Specializes in Home health was tops, 2nd was L&D.

Thank you for a beautiful, inspirational post.

I, too have had a difficult year. In Feb. I resigned from a job I truly loved to travel back to FL to care for my dying Father. His smile when he got to come home was worth a million dollars to me. And after his death and returning in mid-April to my own life, my mother's cancer started to progress and she went down quickly. She came to live with me in TN in July after many falls in her own home. The job search, I had been on since mid-April remained fruitless....little did I know God's plan was for me to be my Mother's nurse. On 10/26 after many warnings from home health, then Hospice and of course me, she fell for her final time breaking her hip. Her cancer made her a very poor candidate for surgery so she decided against it. I stopped searching for employment and concentrated only on caring for her.

This week she has become semi-comatose for the most part. But,this evening she opened her eyes when she smelt my turkey dinner delivered by my beloved neighbor. I asked if she wanted to eat, she said no.."Dad already brought my dinner to me" I asked if he stayed to eat with her, she said no, he said he would be back. Then she closed her eyes and drifted back into her sleep. I know she may go with him anytime now but she is happy and comfortable.

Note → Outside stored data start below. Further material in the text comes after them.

(** Either form, over any source of uniform deviates: a call of the
    normal batch that returns has stored exactly [out[0..n)]. *)
Lemma normal_simd_writes_exactly geobm fuel st n (out : gmap Z double) st' out' :
  0 <= n < INT_MAX ->
  normal_simd log cos CONST_2PI geobm uniform fuel st n out = Returns (st', out') ->
  writes_exactly n out out'.
Proof.
  intros Hn Hrun. unfold normal_simd in Hrun.
  rewrite int_val_in_range in Hrun by (unfold INT_MIN, INT_MAX in *; lia).
  cbn [mbind outcome_bind] in Hrun.
  apply fills_writes_exactly.
  destruct (geobm =? 1).
  - eapply geobm_for_fills; [| | |exact Hrun]; [lia|reflexivity|lia].
  - eapply common_for_fills; [| | |exact Hrun]; [lia|reflexivity|lia].
Qed.

End LoopSteps.

(** ** The common form over the linear-congruential engine *)

Section CommonFormLcg.

Variables log cos : double -> double.
Variable CONST_2PI : double.

#[local] Abbreviation trig := (trig_pair log cos CONST_2PI).
#[local] Abbreviation U := uniform_of_word.

Lemma no_pair_left n i : n <= i -> Z.to_nat ((n - i + 1) / 2) = 0%nat.
Proof.
  intros H. apply Z2Nat.nonpos.
  assert ((n - i + 1) / 2 < 1) by (apply Z.div_lt_upper_bound; lia). lia.
Qed.

(** The loop of the common form always returns over this engine.  Pair
    number [k] of the loop is made from the draws [2k+1] and [2k+2]; the
    engine ends two draws further for every pair, stored or not. *)
Lemma common_for_lcg_spec steps : forall n i rdata (out : gmap Z double),
  0 <= i -> Z.even i = true -> n < INT_MAX -> (Z.to_nat (n - i) <= steps)%nat ->
  exists out' : gmap Z double,
    common_for log cos CONST_2PI random_lcg_uniform steps n (Z.rem (n + 1) 2) i rdata out =
      Returns ({| r := lcg_iter (2 * Z.to_nat ((n - i + 1) / 2)) (r rdata) |}, out') /\
    forall k : nat,
      let p := trig (U (lcg_iter (2 * k + 1) (r rdata))) (U (lcg_iter (2 * k + 2) (r rdata))) in
      (i + 2 * Z.of_nat k < n -> out' !! (i + 2 * Z.of_nat k) = Some (fst p)) /\
      (i + 2 * Z.of_nat k + 1 < n -> out' !! (i + 2 * Z.of_nat k + 1) = Some (snd p)).
Proof.
  induction steps as [|steps IH]; intros n i rdata out Hi Hev Hn Hsteps;
    destruct (Z_lt_le_dec i n) as [Hlt|Hge]; try lia;
    try (exists out; rewrite common_for_exit by assumption;
         rewrite no_pair_left by assumption;
         destruct rdata as [s]; split; [reflexivity|]; intros k p; split; lia).
  rewrite common_for_step by (assumption || lia).
  rewrite random_lcg_uniform_eq. cbn [mbind outcome_bind].
  rewrite random_lcg_uniform_eq. cbn [mbind outcome_bind r].
  set (s1 := lcg_next (r rdata)). set (s2 := lcg_next s1).
  set (p0 := trig (U s1) (U s2)).
  destruct (IH n (i + 2) {| r := s2 |} (store_pair n i (fst p0) (snd p0) out))
    as (out' & Hrun & Hval); [lia|now apply even_plus_2|lia|lia|].
  exists out'. split.
  - cbn [r] in Hrun. rewrite Hrun. f_equal. f_equal. f_equal.
    unfold s2, s1. rewrite !lcg_iter_next. f_equal.
    replace (n - i + 1) with ((n - (i + 2) + 1) + 1 * 2) by lia.
    rewrite Z.div_add by lia.
    rewrite Z2Nat.inj_add; [lia| |lia].
    apply Z.div_pos; lia.
  - pose proof (common_for_fills log cos CONST_2PI random_lcg_uniform steps
                  n (i + 2) {| r := s2 |} _ _ out'
                  ltac:(lia) (even_plus_2 i Hev) Hn Hrun) as Hfill.
    intros k. destruct k as [|k]; cbv zeta.
    + change (2 * 0 + 1)%nat with 1%nat. change (2 * 0 + 2)%nat with 2%nat.
      change (lcg_iter 1 (r rdata)) with s1. change (lcg_iter 2 (r rdata)) with s2.
      fold p0. change (Z.of_nat 0) with 0. rewrite Z.mul_0_r, Z.add_0_r. split; intros Hk.
      * rewrite (proj2 (Hfill i)) by lia.
        rewrite store_pair_lookup, decide_True by reflexivity. reflexivity.
      * rewrite (proj2 (Hfill (i + 1))) by lia.
        rewrite store_pair_lookup, decide_False by lia.
        rewrite decide_True by lia. reflexivity.
    + specialize (Hval k). cbn [r] in Hval. cbv zeta in Hval.
      unfold s2, s1 in Hval. rewrite !lcg_iter_next in Hval.
      replace (2 * S k + 1)%nat with (S (S (2 * k + 1))) by lia.
      replace (2 * S k + 2)%nat with (S (S (2 * k + 2))) by lia.
      replace (i + 2 * Z.of_nat (S k)) with (i + 2 + 2 * Z.of_nat k) by lia.
      exact Hval.
Qed.

End CommonFormLcg.

(** ** The batch samplers of the backends *)

Section Batches.

Variables log cos : double -> double.
Variable CONST_2PI : double.
Variable A5_CCOL_USE_GEOBM : Z.

#[local] Abbreviation lcg_normal_simd :=
  (random_lcg_normal_simd log cos CONST_2PI A5_CCOL_USE_GEOBM).
#[local] Abbreviation lcg_normal :=
  (random_lcg_normal log cos CONST_2PI A5_CCOL_USE_GEOBM).

(** With the common form compiled in, the normal batch of the
    linear-congruential backend always returns, after [2 * ceil(n/2)]
    draws. *)
Lemma random_lcg_normal_simd_common fuel rdata n (out : gmap Z double) :
  A5_CCOL_USE_GEOBM <> 1 -> 0 <= n < INT_MAX ->
  exists out' : gmap Z double,
    lcg_normal_simd fuel rdata n out =
      Returns ({| r := lcg_iter (2 * Z.to_nat ((n + 1) / 2)) (r rdata) |}, out') /\
    forall k : nat,
      let p := trig_pair log cos CONST_2PI
                 (uniform_of_word (lcg_iter (2 * k + 1) (r rdata)))
                 (uniform_of_word (lcg_iter (2 * k + 2) (r rdata))) in
      (2 * Z.of_nat k < n -> out' !! (2 * Z.of_nat k) = Some (fst p)) /\
      (2 * Z.of_nat k + 1 < n -> out' !! (2 * Z.of_nat k + 1) = Some (snd p)).
Proof.
  intros Hform Hn. unfold random_lcg_normal_simd, normal_simd.
  int_in_range.
  cbn [mbind outcome_bind].
  replace (A5_CCOL_USE_GEOBM =? 1) with false by (symmetry; apply Z.eqb_neq; assumption).
  destruct (common_for_lcg_spec log cos CONST_2PI (Z.to_nat n) n 0 rdata out)
    as (out' & Hrun & Hval); [lia|reflexivity|lia|lia|].
  exists out'. rewrite Z.sub_0_r in Hrun. split; [exact Hrun|].
  intros k. specialize (Hval k). cbv zeta in Hval. rewrite !Z.add_0_l in Hval.
  exact Hval.
Qed.

(** The scalar normal sampler is the batch of one value. *)
Lemma random_lcg_normal_is_batch_of_one fuel rdata x rdata' :
  lcg_normal fuel rdata = Returns (x, rdata') <->
  lcg_normal_simd fuel rdata 1 ∅ = Returns (rdata', {[0 := x]}).
Proof.
  unfold random_lcg_normal. split.
  - intros H. apply bind_returns in H. destruct H as ([rd loc] & Hrun & Hret).
    destruct (loc !! 0) as [y|] eqn:Hy; [|discriminate].
    injection Hret as -> ->. rewrite Hrun. f_equal. f_equal.
    apply normal_simd_writes_exactly in Hrun; [|unfold INT_MAX; lia].
    destruct Hrun as (_ & Hframe & _).
    apply map_eq. intros j. destruct (decide (j = 0)) as [->|Hne].
    + now rewrite lookup_singleton_eq.
    + rewrite lookup_singleton_ne by congruence.
      rewrite Hframe by lia. apply lookup_empty.
  - intros ->. cbn [mbind outcome_bind]. now rewrite lookup_singleton_eq.
Qed.

End Batches.

Lemma random_lcg_uniform_is_batch_of_one rdata x rdata' :
  random_lcg_uniform rdata = Returns (x, rdata') <->
  random_lcg_uniform_simd rdata 1 ∅ = Returns (rdata', {[0 := x]}).
Proof.
  unfold random_lcg_uniform.
  destruct (random_lcg_uniform_simd_spec rdata 1 ∅) as (out' & Hrun & Hout);
    [unfold INT_MAX; lia|].
  rewrite Hrun. cbn [mbind outcome_bind].
  assert (Hmap : out' = {[0 := uniform_of_word (lcg_iter 1 (r rdata))]}).
  { apply map_eq. intros j. rewrite Hout.
    destruct (decide (j = 0)) as [->|Hne].
    - rewrite decide_True by lia. now rewrite lookup_singleton_eq.
    - rewrite decide_False by lia. rewrite lookup_singleton_ne by congruence.
      apply lookup_empty. }
  rewrite Hmap, lookup_singleton_eq. clear Hmap Hout Hrun.
  generalize (uniform_of_word (lcg_iter 1 (r rdata))) as u.
  generalize ({| r := lcg_iter (Z.to_nat 1) (r rdata) |}) as rd.
  intros rd u. split.
  - intros H. assert (u = x) as -> by congruence.
    assert (rd = rdata') as -> by congruence. reflexivity.
  - intros H. assert (rd = rdata') as -> by congruence.
    assert (Hm : ({[0 := u]} : gmap Z double) !! 0 = ({[0 := x]} : gmap Z double) !! 0)
      by congruence.
    rewrite !lookup_singleton_eq in Hm. congruence.
Qed.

And I am very thankful to have the ability and resources to have cared for my Dad and now my Mom. I was blessed in 1992 to care for my husband while raising two children and working full-time. He became bedbound on Friday evening after I was done seeing my patients and passed the following Tuesday early am....allowing me to be there every minute.

I wish everyone a very Happy Thanksgiving and hope you all have much to be Thankful in your lives. God Bless all the caregivers in the world, regardless of title or license. Your level of LOVE puts each and everyone at the highest place in the world. God Bless.